- **BRIEF**: Start at the line containing "exists h, h" and transcribe every line exactly through the end of the records below, and only those lines.

- **RECORD EXCERPTS**:
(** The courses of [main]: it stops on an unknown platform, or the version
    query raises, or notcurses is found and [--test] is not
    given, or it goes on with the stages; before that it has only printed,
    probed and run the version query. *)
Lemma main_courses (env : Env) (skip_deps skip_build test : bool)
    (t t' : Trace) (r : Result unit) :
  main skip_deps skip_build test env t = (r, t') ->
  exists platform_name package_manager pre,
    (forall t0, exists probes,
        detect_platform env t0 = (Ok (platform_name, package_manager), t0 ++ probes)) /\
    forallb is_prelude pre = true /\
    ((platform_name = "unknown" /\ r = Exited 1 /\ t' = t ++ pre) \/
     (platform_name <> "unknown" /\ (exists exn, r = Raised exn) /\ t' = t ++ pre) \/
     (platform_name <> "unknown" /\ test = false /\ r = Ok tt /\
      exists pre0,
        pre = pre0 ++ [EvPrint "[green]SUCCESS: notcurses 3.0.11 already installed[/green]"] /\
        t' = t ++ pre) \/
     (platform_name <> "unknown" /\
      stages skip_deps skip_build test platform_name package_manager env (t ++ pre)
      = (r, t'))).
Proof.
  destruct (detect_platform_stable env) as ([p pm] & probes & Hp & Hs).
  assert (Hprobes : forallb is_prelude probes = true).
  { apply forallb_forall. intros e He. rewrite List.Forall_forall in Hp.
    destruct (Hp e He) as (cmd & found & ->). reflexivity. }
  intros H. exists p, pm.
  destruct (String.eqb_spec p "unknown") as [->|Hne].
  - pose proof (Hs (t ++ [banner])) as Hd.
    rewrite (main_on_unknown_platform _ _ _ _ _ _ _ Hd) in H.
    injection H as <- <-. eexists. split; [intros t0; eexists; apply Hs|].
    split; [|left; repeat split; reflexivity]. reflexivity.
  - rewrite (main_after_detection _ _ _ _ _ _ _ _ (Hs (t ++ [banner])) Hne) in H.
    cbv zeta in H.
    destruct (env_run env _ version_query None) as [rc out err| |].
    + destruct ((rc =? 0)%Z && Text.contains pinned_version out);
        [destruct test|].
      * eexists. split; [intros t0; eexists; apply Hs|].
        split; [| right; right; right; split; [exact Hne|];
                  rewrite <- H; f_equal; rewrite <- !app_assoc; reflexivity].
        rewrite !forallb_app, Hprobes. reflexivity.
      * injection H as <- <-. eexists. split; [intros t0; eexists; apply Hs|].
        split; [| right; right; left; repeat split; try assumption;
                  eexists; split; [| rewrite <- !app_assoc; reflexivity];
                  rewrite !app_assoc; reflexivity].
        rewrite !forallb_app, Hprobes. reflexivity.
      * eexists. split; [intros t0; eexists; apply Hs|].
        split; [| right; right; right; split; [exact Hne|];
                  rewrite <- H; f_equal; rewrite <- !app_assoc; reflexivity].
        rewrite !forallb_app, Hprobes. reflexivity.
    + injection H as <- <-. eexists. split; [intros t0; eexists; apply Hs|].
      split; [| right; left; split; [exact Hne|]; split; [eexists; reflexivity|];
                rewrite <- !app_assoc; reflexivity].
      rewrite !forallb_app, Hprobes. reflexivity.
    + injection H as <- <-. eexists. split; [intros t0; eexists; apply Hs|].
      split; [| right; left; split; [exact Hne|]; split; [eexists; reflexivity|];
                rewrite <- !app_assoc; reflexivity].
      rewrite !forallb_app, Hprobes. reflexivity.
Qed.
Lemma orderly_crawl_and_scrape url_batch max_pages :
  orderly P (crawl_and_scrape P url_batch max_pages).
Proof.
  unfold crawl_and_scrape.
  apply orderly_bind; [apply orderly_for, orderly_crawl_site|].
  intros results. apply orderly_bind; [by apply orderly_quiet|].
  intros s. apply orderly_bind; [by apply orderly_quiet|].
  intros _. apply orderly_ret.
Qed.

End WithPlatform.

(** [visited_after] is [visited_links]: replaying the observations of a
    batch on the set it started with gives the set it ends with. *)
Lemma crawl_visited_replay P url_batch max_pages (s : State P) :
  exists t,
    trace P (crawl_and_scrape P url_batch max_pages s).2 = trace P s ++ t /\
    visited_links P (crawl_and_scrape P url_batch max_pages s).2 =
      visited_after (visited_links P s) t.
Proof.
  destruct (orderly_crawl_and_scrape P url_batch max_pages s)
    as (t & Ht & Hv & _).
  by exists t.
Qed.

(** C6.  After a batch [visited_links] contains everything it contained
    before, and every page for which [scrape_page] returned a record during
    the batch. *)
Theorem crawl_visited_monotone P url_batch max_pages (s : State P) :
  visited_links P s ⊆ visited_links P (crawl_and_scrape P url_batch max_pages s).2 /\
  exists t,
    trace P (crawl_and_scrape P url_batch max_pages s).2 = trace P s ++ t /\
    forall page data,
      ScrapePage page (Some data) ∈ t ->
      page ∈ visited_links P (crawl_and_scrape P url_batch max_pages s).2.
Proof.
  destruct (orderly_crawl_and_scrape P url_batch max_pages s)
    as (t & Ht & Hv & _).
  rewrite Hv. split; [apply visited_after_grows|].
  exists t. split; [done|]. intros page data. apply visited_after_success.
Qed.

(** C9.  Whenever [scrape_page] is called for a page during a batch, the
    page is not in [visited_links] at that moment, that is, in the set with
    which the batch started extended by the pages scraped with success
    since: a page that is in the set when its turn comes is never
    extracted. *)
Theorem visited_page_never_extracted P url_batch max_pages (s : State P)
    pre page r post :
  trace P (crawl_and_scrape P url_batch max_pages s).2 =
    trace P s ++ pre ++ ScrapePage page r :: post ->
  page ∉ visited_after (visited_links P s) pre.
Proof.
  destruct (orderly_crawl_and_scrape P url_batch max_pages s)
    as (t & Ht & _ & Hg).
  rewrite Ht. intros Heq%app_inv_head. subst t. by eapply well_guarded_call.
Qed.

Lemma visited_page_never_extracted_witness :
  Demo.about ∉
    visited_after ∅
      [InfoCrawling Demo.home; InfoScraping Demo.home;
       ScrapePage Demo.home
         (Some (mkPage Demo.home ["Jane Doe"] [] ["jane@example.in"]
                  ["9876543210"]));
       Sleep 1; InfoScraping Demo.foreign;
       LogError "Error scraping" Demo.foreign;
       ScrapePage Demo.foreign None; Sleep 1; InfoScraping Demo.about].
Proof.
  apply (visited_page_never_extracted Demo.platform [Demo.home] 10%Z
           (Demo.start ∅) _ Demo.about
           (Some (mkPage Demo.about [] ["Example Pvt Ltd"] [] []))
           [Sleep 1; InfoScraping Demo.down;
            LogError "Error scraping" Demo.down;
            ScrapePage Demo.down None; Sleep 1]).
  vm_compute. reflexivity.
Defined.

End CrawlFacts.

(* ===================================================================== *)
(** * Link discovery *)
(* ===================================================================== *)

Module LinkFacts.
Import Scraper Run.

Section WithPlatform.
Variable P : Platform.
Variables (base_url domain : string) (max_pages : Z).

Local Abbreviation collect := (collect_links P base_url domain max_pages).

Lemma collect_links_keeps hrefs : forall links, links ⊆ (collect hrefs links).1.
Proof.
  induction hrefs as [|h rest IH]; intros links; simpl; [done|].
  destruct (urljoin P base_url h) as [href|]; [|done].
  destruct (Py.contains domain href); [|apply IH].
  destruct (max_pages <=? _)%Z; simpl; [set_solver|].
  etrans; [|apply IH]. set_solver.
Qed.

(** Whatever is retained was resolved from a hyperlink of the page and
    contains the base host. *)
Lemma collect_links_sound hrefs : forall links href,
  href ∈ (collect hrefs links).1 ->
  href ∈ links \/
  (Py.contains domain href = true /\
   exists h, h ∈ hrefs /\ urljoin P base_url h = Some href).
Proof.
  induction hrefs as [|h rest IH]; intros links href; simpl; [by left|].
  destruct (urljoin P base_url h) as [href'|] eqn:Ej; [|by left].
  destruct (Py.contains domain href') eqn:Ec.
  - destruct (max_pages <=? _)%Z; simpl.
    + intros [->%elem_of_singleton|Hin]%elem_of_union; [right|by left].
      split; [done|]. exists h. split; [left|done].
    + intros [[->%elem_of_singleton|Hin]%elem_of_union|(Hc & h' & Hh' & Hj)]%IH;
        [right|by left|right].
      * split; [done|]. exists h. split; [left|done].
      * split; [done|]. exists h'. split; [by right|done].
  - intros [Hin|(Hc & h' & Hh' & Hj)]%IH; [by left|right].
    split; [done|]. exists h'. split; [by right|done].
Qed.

- **RESPONSE BOX**:
   exists h, h ∈ hrefs /\ urljoin P base_url h = Some href).
Proof.
  induction hrefs as [|h rest IH]; intros links href; simpl; [by left|].
  destruct (urljoin P base_url h) as [href'|] eqn:Ej; [|by left].
  destruct (Py.contains domain href') eqn:Ec.
  - destruct (max_pages <=? _)%Z; simpl.
    + intros [->%elem_of_singleton|Hin]%elem_of_union; [right|by left].
      split; [done|]. exists h. split; [left|done].
    + intros [[->%elem_of_singleton|Hin]%elem_of_union|(Hc & h' & Hh' & Hj)]%IH;
        [right|by left|right].
      * split; [done|]. exists h. split; [left|done].
      * split; [done|]. exists h'. split; [by right|done].
  - intros [Hin|(Hc & h' & Hh' & Hj)]%IH; [by left|right].
    split; [done|]. exists h'. split; [by right|done].
Qed.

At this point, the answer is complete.